Saturday, July 07, 2012

Generic Candidates













(Editorial cartoon by Jim Morin / Miami Herald (July 6, 2012) and featured at McClatchy DC. Click on image to enlarge and then please return.)

No, it's not another post on the Higgs Boson particle, just another post on the presidential campaigns. Like I said on July 2,, we've hit the dog days a little earlier than I would have anticipated. In that post I suggested that the whole thing had become boring and predictable because "both candidates have failed to persuade the electorate of their qualifications because neither has a vision of what it will take to cure what ails us." Things haven't changed in the last five days.

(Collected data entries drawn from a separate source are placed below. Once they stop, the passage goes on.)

(* ===== verification/Buffers.v ===== *)
(** * The byte-buffer interface ([bytes::Buf] and [bytes::BufMut]).

    Every decoder of the source is generic over [B: Buf] and every encoder over
    [B: BufMut]; so are their models.  The operations are those the source
    calls, the laws are the documented behaviour of the [bytes] crate, and
    [slice_buf] and [vec_buf] are the instances for a byte slice and a growable
    vector. *)

From S2P Require Import Prelude.
From stdpp Require Import base list numbers.
From Stdlib Require Import Strings.Byte.

Open Scope Z_scope.

(** Readers.  [None] is the documented panic of a read past the end.  What a
    decoder runs in also holds the allocator it asks for room in advance:
    [buf_with_capacity n] is a call of [Vec::with_capacity(n)] and [buf_zeroed n]
    the allocation of [vec![0u8; n]], which no buffer notices. *)
Class Buf (B : Type) := {
  remaining : B -> Z;
  buf_get_u8 : B -> option (Z * B);
  buf_get_i8 : B -> option (Z * B);
  buf_get_u16 : B -> option (Z * B);
  buf_get_i16 : B -> option (Z * B);
  buf_get_i32 : B -> option (Z * B);
  buf_get_i64 : B -> option (Z * B);
  buf_get_u128 : B -> option (Z * B);
  buf_get_f32 : B -> option (Z * B);
  buf_get_f64 : B -> option (Z * B);
  buf_copy_to_slice : nat -> B -> option (list byte * B);
  buf_copy_to_bytes : nat -> B -> option (list byte * B);
  buf_with_capacity : Z -> B -> B;
  buf_zeroed : Z -> B -> B;
}.

(** A read of [n] bytes, [view] being the bytes a buffer still holds. *)
Definition reads {B A} (view : B -> list byte) (n : nat) (dec : list byte -> A)
    (get : B -> option (A * B)) : Prop :=
  forall b,
    if decide (n <= length (view b))%nat
    then exists b', get b = Some (dec (take n (view b)), b') /\ view b' = drop n (view b)
    else get b = None.

(** The documented behaviour: big-endian reads that consume what they return.
    A float is its bit pattern. *)
Class BufLaws (B : Type) `{Buf B} := {
  view : B -> list byte;
  remaining_view b : remaining b = len (view b);
  get_u8_reads : reads view 1 be_val buf_get_u8;
  get_i8_reads : reads view 1 (fun bs => sign 8 (be_val bs)) buf_get_i8;
  get_u16_reads : reads view 2 be_val buf_get_u16;
  get_i16_reads : reads view 2 (fun bs => sign 16 (be_val bs)) buf_get_i16;
  get_i32_reads : reads view 4 (fun bs => sign 32 (be_val bs)) buf_get_i32;
  get_i64_reads : reads view 8 (fun bs => sign 64 (be_val bs)) buf_get_i64;
  get_u128_reads : reads view 16 be_val buf_get_u128;
  get_f32_reads : reads view 4 be_val buf_get_f32;
  get_f64_reads : reads view 8 be_val buf_get_f64;
  copy_to_slice_reads n : reads view n (fun bs => bs) (buf_copy_to_slice n);
  copy_to_bytes_reads n : reads view n (fun bs => bs) (buf_copy_to_bytes n);
  with_capacity_view n b : view (buf_with_capacity n b) = view b;
  zeroed_view n b : view (buf_zeroed n b) = view b;
}.

(** Writers into a growable buffer. *)
Class BufMut (B : Type) := {
  buf_put_u8 : Z -> B -> B;
  buf_put_i8 : Z -> B -> B;
  buf_put_u16 : Z -> B -> B;
  buf_put_i16 : Z -> B -> B;
  buf_put_i32 : Z -> B -> B;
  buf_put_i64 : Z -> B -> B;
  buf_put_u128 : Z -> B -> B;
  buf_put_f32 : Z -> B -> B;
  buf_put_f64 : Z -> B -> B;
  buf_put_slice : list byte -> B -> B;
}.

Class BufMutLaws (B : Type) `{BufMut B} := {
  written : B -> list byte;
  put_u8_written v b : written (buf_put_u8 v b) = written b ++ be_bytes 1 v;
  put_i8_written v b : written (buf_put_i8 v b) = written b ++ be_bytes 1 v;
  put_u16_written v b : written (buf_put_u16 v b) = written b ++ be_bytes 2 v;
  put_i16_written v b : written (buf_put_i16 v b) = written b ++ be_bytes 2 v;
  put_i32_written v b : written (buf_put_i32 v b) = written b ++ be_bytes 4 v;
  put_i64_written v b : written (buf_put_i64 v b) = written b ++ be_bytes 8 v;
  put_u128_written v b : written (buf_put_u128 v b) = written b ++ be_bytes 16 v;
  put_f32_written v b : written (buf_put_f32 v b) = written b ++ be_bytes 4 v;
  put_f64_written v b : written (buf_put_f64 v b) = written b ++ be_bytes 8 v;
  put_slice_written bs b : written (buf_put_slice bs b) = written b ++ bs;
}.

(** ** The calls, as effects on the buffer *)

Definition call {B E A} (get : B -> option (A * B)) : M B E A :=
  fun b => match get b with Some (a, b') => (Ok a, b') | None => (Panic, b) end.

Definition act {B E} (put : B -> B) : M B E unit := fun b => (Ok tt, put b).

Section Calls.
Context {B E : Type} `{Buf B} `{BufMut B}.

(** [src.remaining()] and [src.has_remaining()], which leave the buffer alone. *)
Definition get_remaining : M B E Z := fun b => (Ok (remaining b), b).
Definition has_remaining : M B E bool := fun b => (Ok (0 <? remaining b), b).

Definition get_u8 : M B E Z := call buf_get_u8.
Definition get_i8 : M B E Z := call buf_get_i8.
Definition get_u16 : M B E Z := call buf_get_u16.
Definition get_i16 : M B E Z := call buf_get_i16.
Definition get_i32 : M B E Z := call buf_get_i32.
Definition get_i64 : M B E Z := call buf_get_i64.
Definition get_u128 : M B E Z := call buf_get_u128.
Definition get_f32 : M B E Z := call buf_get_f32.
Definition get_f64 : M B E Z := call buf_get_f64.
Definition copy_to_slice (n : nat) : M B E (list byte) := call (buf_copy_to_slice n).
Definition copy_to_bytes (n : nat) : M B E (list byte) := call (buf_copy_to_bytes n).

(** [Vec::with_capacity(n)]: the vector it makes is empty, whatever [n] is. *)
Definition with_capacity (n : Z) : M B E unit := act (buf_with_capacity n).

(** The allocation of [vec![0u8; n]]; what fills the vector is a call of its own. *)
Definition zeroed (n : Z) : M B E unit := act (buf_zeroed n).

Definition put_u8 (v : Z) : M B E unit := act (buf_put_u8 v).
Definition put_i8 (v : Z) : M B E unit := act (buf_put_i8 v).
Definition put_u16 (v : Z) : M B E unit := act (buf_put_u16 v).
Definition put_i16 (v : Z) : M B E unit := act (buf_put_i16 v).
Definition put_i32 (v : Z) : M B E unit := act (buf_put_i32 v).
Definition put_i64 (v : Z) : M B E unit := act (buf_put_i64 v).
Definition put_u128 (v : Z) : M B E unit := act (buf_put_u128 v).
Definition put_f32 (v : Z) : M B E unit := act (buf_put_f32 v).
Definition put_f64 (v : Z) : M B E unit := act (buf_put_f64 v).
Definition put_slice (bs : list byte) : M B E unit := act (buf_put_slice bs).
End Calls.

(** ** Instances: a byte slice, a growable vector *)

Definition slice_read {A} (n : nat) (dec : list byte -> A) (bs : list byte) :
    option (A * list byte) :=
  if decide (n <= length bs)%nat then Some (dec (take n bs), drop n bs) else None.

#[export] Instance slice_buf : Buf (list byte) := {|
  remaining := len;
  buf_get_u8 := slice_read 1 be_val;
  buf_get_i8 := slice_read 1 (fun bs => sign 8 (be_val bs));
  buf_get_u16 := slice_read 2 be_val;
  buf_get_i16 := slice_read 2 (fun bs => sign 16 (be_val bs));
  buf_get_i32 := slice_read 4 (fun bs => sign 32 (be_val bs));
  buf_get_i64 := slice_read 8 (fun bs => sign 64 (be_val bs));
  buf_get_u128 := slice_read 16 be_val;
  buf_get_f32 := slice_read 4 be_val;
  buf_get_f64 := slice_read 8 be_val;
  buf_copy_to_slice n := slice_read n (fun bs => bs);
  buf_copy_to_bytes n := slice_read n (fun bs => bs);
  buf_with_capacity _ bs := bs;
  buf_zeroed _ bs := bs;
|}.

#[export] Instance vec_buf : BufMut (list byte) := {|
  buf_put_u8 v b := b ++ be_bytes 1 v;
  buf_put_i8 v b := b ++ be_bytes 1 v;
  buf_put_u16 v b := b ++ be_bytes 2 v;
  buf_put_i16 v b := b ++ be_bytes 2 v;
  buf_put_i32 v b := b ++ be_bytes 4 v;
  buf_put_i64 v b := b ++ be_bytes 8 v;
  buf_put_u128 v b := b ++ be_bytes 16 v;
  buf_put_f32 v b := b ++ be_bytes 4 v;
  buf_put_f64 v b := b ++ be_bytes 8 v;
  buf_put_slice bs b := b ++ bs;
|}.

Lemma slice_read_reads {A} n (dec : list byte -> A) :
  reads (fun b => b) n dec (slice_read n dec).
Proof. intros b. unfold slice_read. case_decide; eauto. Qed.

#[export] Instance slice_buf_laws : BufLaws (list byte).
Proof.
  refine {| view := fun b => b |};
    solve [done | apply slice_read_reads | intros; apply slice_read_reads].
Defined.

#[export] Instance vec_buf_laws : BufMutLaws (list byte).
Proof. refine {| written := fun b => b |}; done. Defined.

(** ** Simulation: a generic call behaves as the same call on plain bytes

    [sim abs m f]: through the abstraction [abs] (the [view] of a reader, the
    [written] bytes of a writer), [m] returns what [f] returns and leaves what
    [f] leaves.  Every codec is shown to simulate its instance on byte lists,
    so its properties need to be proved on byte lists only. *)
Definition sim {S T E A} (abs : S -> T) (m : M S E A) (f : M T E A) : Prop :=
  forall s, fst (m s) = fst (f (abs s)) /\ abs (snd (m s)) = snd (f (abs s)).

Create HintDb sim.

Section Sim.
Context {S T E : Type} (abs : S -> T).

Lemma sim_ret {A} (a : A) : sim (E:=E) abs (ret a) (ret a).
Proof. by intros s. Qed.

Lemma sim_throw {A} (e : E) : sim (A:=A) abs (throw e) (throw e).
Proof. by intros s. Qed.

Lemma sim_panic {A} : sim (E:=E) (A:=A) abs panic panic.
Proof. by intros s. Qed.

Lemma sim_diverge {A} : sim (E:=E) (A:=A) abs diverge diverge.
Proof. by intros s. Qed.

Lemma sim_lift {A} (r : outcome E A) : sim abs (lift r) (lift r).
Proof. by intros s. Qed.

Lemma sim_ok_or {A} (e : E) (o : option A) : sim abs (ok_or e o) (ok_or e o).
Proof. by destruct o. Qed.

Lemma sim_bind {A B} (m : M S E A) f (k : A -> M S E B) g :
  sim abs m f -> (forall a, sim abs (k a) (g a)) -> sim abs (bind m k) (bind f g).
Proof.
  intros Hm Hk s. unfold bind. destruct (Hm s) as [H1 H2].
  destruct (m s) as [r s'], (f (abs s)) as [r' t']. cbn in H1, H2. subst.
  destruct r'; try done. apply Hk.
Qed.

Lemma sim_map_err {E' A} (h : E -> E') (m : M S E A) f :
  sim abs m f -> sim abs (map_err h m) (map_err h f).
Proof.
  intros Hm s. unfold map_err. destruct (Hm s) as [H1 H2].
  destruct (m s) as [r s'], (f (abs s)) as [r' t']. cbn in H1, H2. subst. by destruct r'.
Qed.

Lemma sim_for_each {A} (f : A -> M S E unit) g items :
  (forall a, sim abs (f a) (g a)) -> sim abs (for_each f items) (for_each g items).
Proof.
  intros Hf. induction items; cbn [for_each]; [apply sim_ret|]. by apply sim_bind.
Qed.

Lemma sim_for_each_Forall {A} (f : A -> M S E unit) g items :
  Forall (fun a => sim abs (f a) (g a)) items -> sim abs (for_each f items) (for_each g items).
Proof. induction 1; cbn [for_each]; [apply sim_ret|]. by apply sim_bind. Qed.

Lemma sim_repeat_push {A} (f : M S E A) g n items :
  sim abs f g -> sim abs (repeat_push f n items) (repeat_push g n items).
Proof.
  intros Hf. revert items. induction n; intros; cbn [repeat_push]; [apply sim_ret|].
  by apply sim_bind.
Qed.
End Sim.

Lemma sim_zoom {S T S' T' E A} (absS : S -> S') (absT : T -> T') get set get' set'
    (m : M T E A) (f : M T' E A) :
  (forall s, absT (get s) = get' (absS s)) ->
  (forall t s, absS (set t s) = set' (absT t) (absS s)) ->
  sim absT m f -> sim absS (zoom get set m) (zoom get' set' f).
Proof.
  intros Hg Hs Hm s. unfold zoom. destruct (Hm (get s)) as [H1 H2]. rewrite Hg in *.
  destruct (m (get s)) as [r t], (f (get' (absS s))) as [r' t']. cbn in *. subst.
  by rewrite Hs.
Qed.

#[export] Hint Resolve sim_ret sim_throw sim_panic sim_diverge sim_lift sim_ok_or : sim.

(** Discharges a simulation by following the structure of the program. *)
Ltac sim_step :=
  match goal with
  | |- sim _ (bind _ _) (bind _ _) => apply sim_bind; [|intros ?]
  | |- sim _ (map_err _ _) (map_err _ _) => apply sim_map_err
  | |- sim _ (for_each _ _) (for_each _ _) => solve [apply sim_for_each; intros ?; simulate]
  | |- sim _ (repeat_push _ _ _) (repeat_push _ _ _) => apply sim_repeat_push
  | |- sim _ (if ?c then _ else _) _ => destruct c
  | |- sim _ (match ?x with _ => _ end) _ => destruct x
  | |- sim _ _ _ => solve [eauto with sim]
  end
with simulate := repeat sim_step.

Section CallSims.
Context {B : Type} `{BufLaws B}.

Lemma sim_call {E A} n (dec : list byte -> A) get :
  reads view n dec get -> sim (E:=E) view (call get) (call (slice_read n dec)).
Proof.
  intros Hr b. specialize (Hr b). unfold call, slice_read.
  case_decide; [destruct Hr as (b' & -> & ?)|rewrite Hr]; done.
Qed.

Lemma sim_get_remaining {E} : sim (E:=E) view get_remaining get_remaining.
Proof. intros b. cbn. by rewrite remaining_view. Qed.
Lemma sim_has_remaining {E} : sim (E:=E) view has_remaining has_remaining.
Proof. intros b. cbn. by rewrite remaining_view. Qed.
Lemma sim_get_u8 {E} : sim (E:=E) view get_u8 get_u8.
Proof. apply sim_call, get_u8_reads. Qed.
Lemma sim_get_i8 {E} : sim (E:=E) view get_i8 get_i8.
Proof. apply sim_call, get_i8_reads. Qed.
Lemma sim_get_u16 {E} : sim (E:=E) view get_u16 get_u16.
Proof. apply sim_call, get_u16_reads. Qed.
Lemma sim_get_i16 {E} : sim (E:=E) view get_i16 get_i16.
Proof. apply sim_call, get_i16_reads. Qed.
Lemma sim_get_i32 {E} : sim (E:=E) view get_i32 get_i32.
Proof. apply sim_call, get_i32_reads. Qed.
Lemma sim_get_i64 {E} : sim (E:=E) view get_i64 get_i64.
Proof. apply sim_call, get_i64_reads. Qed.
Lemma sim_get_u128 {E} : sim (E:=E) view get_u128 get_u128.
Proof. apply sim_call, get_u128_reads. Qed.
Lemma sim_get_f32 {E} : sim (E:=E) view get_f32 get_f32.
Proof. apply sim_call, get_f32_reads. Qed.
Lemma sim_get_f64 {E} : sim (E:=E) view get_f64 get_f64.
Proof. apply sim_call, get_f64_reads. Qed.
Lemma sim_copy_to_slice {E} n : sim (E:=E) view (copy_to_slice n) (copy_to_slice n).
Proof. apply sim_call, copy_to_slice_reads. Qed.
Lemma sim_copy_to_bytes {E} n : sim (E:=E) view (copy_to_bytes n) (copy_to_bytes n).
Proof. apply sim_call, copy_to_bytes_reads. Qed.
Lemma sim_with_capacity {E} n : sim (E:=E) view (with_capacity n) (with_capacity n).
Proof. intros b. cbn. by rewrite with_capacity_view. Qed.
Lemma sim_zeroed {E} n : sim (E:=E) view (zeroed n) (zeroed n).
Proof. intros b. cbn. by rewrite zeroed_view. Qed.
End CallSims.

David Lauter suggested that both candidates are playing it close to the vest because they each have become generic candidates in an article he wrote for the Los Angeles Times, which further suggests that neither side's supporters are terribly happy with the way things are playing out.

In his critique of Mitt Romney's campaign, William Kristol, the editor of the conservative Weekly Standard, noted that over the last five elections, Republicans presidential candidates have averaged 44.5% of the popular vote.

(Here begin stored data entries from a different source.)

(** A list whose items all have the type it declares. *)
Definition homogeneous (l : NbtList) : Prop :=
  Forall (fun t => tag_id t = element_type l) (items l).

Lemma first_mismatch_Some et ts found :
  first_mismatch et ts = Some found ->
  exists pre t post, ts = pre ++ t :: post /\ found = tag_id t /\ tag_id t <> et
    /\ Forall (fun t => tag_id t = et) pre.
Proof.
  induction ts as [|t ts IH]; cbn; [done|]. case_decide as Ht.
  - intros (pre & t' & post & -> & ? & ? & ?)%IH. exists (t :: pre), t', post. auto.
  - intros [= <-]. by exists [], t, ts.
Qed.

Lemma as_map_insert c name value :
  as_map (compound_insert c name value) = <[name := value]> (as_map c).
Proof.
  unfold as_map, compound_insert. destruct (replace_first _ _ _) eqn:E; cbn.
  - by apply replace_first_map.
  - apply list_to_map_snoc_new. by eapply replace_first_None.
Qed.

Lemma NoDup_keys_insert c name value : NoDup (keys c) -> NoDup (keys (compound_insert c name value)).
Proof.
  intros Hc. rewrite keys_insert. case_decide; [done|].
  apply NoDup_app. split_and!; [done|set_solver|apply NoDup_singleton].
Qed.

Lemma fold_insert_spec pairs c :
  let c' := fold_left (fun c '(name, value) => compound_insert c name value) pairs c in
  as_map c' = list_to_map (reverse pairs) ∪ as_map c
  /\ (NoDup (keys c) -> NoDup (keys c')).
Proof.
  cbn zeta. revert c. induction pairs as [|[n v] pairs IH]; intros c; cbn [fold_left].
  - by rewrite reverse_nil, list_to_map_nil, (left_id_L ∅ (∪)).
  - destruct (IH (compound_insert c n v)) as [IH1 IH2]. split.
    + rewrite IH1, as_map_insert, reverse_cons, list_to_map_app, list_to_map_cons, list_to_map_nil.
      rewrite insert_empty, <- (assoc_L (∪)). by rewrite <- insert_union_singleton_l.
    + intros Hc. apply IH2. by apply NoDup_keys_insert.
Qed.

(** ** Properties *)

(** C35: [NbtCompound::insert] implements the update of a finite map from names
    to tags, [get] its lookup: the refinement holds for every compound, one
    holding duplicate names included.  Insertion keeps the order of the names,
    a new one going last, and never makes a name occur twice. *)
Theorem compound_refines_map (c : NbtCompound) (name : list byte) (value : NbtTag) :
  as_map (compound_insert c name value) = <[name := value]> (as_map c)
  /\ (forall n, compound_get c n = as_map c !! n)
  /\ keys (compound_insert c name value)
     = (if decide (name ∈ keys c) then keys c else keys c ++ [name])
  /\ (NoDup (keys c) -> NoDup (keys (compound_insert c name value))).
Proof.
  split_and!; [apply as_map_insert| |apply keys_insert|apply NoDup_keys_insert].
  intros n. apply find_entry_map.
Qed.

(** The [compound!] macro builds a compound without duplicate names in
    which a name is bound to the last value given for it. *)
Theorem compound_macro_spec (pairs : list (list byte * NbtTag)) :
  as_map (compound_macro pairs) = list_to_map (reverse pairs)
  /\ NoDup (keys (compound_macro pairs)).
Proof.
  destruct (fold_insert_spec pairs compound_new) as [H1 H2]. split.
  - unfold compound_macro. rewrite H1. apply (right_id_L ∅ (∪)).
  - apply H2. constructor.
Qed.

(** [NbtList::new] succeeds on exactly the sequences whose tags share one
    type, keeping the items and declaring that type ([End] for no items), and
    otherwise reports the first tag that differs from the head. *)
Theorem list_new_spec (ts : list NbtTag) :
  match list_new ts with
  | Ok l => items l = ts /\ homogeneous l /\ (element_type l = TagId_End <-> ts = [])
  | Err e => exists first pre t post,
      ts = first :: pre ++ t :: post
      /\ Forall (fun t' => tag_id t' = tag_id first) pre
      /\ tag_id t <> tag_id first
      /\ e = NbtError_HeterogeneousList (tag_id first) (tag_id t)
  | Panic | Diverge => False
  end.
Proof.
  unfold list_new. destruct ts as [|first ts].
  { split_and!; [done|constructor|done]. }
  destruct (first_mismatch _ _) eqn:E.
  - cbn in E. rewrite decide_True in E by done.
    apply first_mismatch_Some in E as (pre & t' & post & -> & -> & ? & ?).
    by exists first, pre, t', post.
  - apply first_mismatch_None in E. split_and!; [done|done|].
    split; [|done]. intros Hend. by destruct (tag_id_not_end first).
Qed.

A quick check of the statistics shows that over the same period, Democratic presidential candidates have averaged 48.4%. (The remaining 7.1% went to third-party candidates, most notably Ross Perot in 1992 and Ralph Nader in 2000).

Now take a look at Gallup's tracking poll -- Obama 48%, Romney 44%. In other words, as of this week, the two candidates are each drawing pretty much exactly the vote that the average candidate of his party has drawn over the last two decades. They are, in other words, acting as generics -- representing the massed partisan armies on either side of America's political divide.


At least the GOP regulars are trying to do something about it. Republican held states have rammed through laws requiring official state identification cards for voters. This is a clear attempt at vote suppression of groups which traditionally vote Democratic. The Justice Department has filed suit against these laws in a couple of states, and liberal groups have done likewise in the rest, but the election is beginning to loom. That lead Obama is obviously counting on to bring him another four years could easily evaporate.

Further, the latest job report is a dismal one. The country as a whole is still at an unemployment rate of 8.2%. In some states, like California and Michigan, the rate is even higher. The economy is failing to improve for most people and that means the economy is once again the focus of the campaign. Yet Obama has yet to speak in any kind of specific terms what he plans to do to fix things. Romney isn't any better (cutting business taxes and regulations isn't really a plan).

Both men actually are simply generic candidates. If you stop to think about it, I suppose it makes sense. After all, both candidates and their respective parties appear to be in the hip pockets of the same people.

I'm beginning to wonder if I'm getting too old for all of this.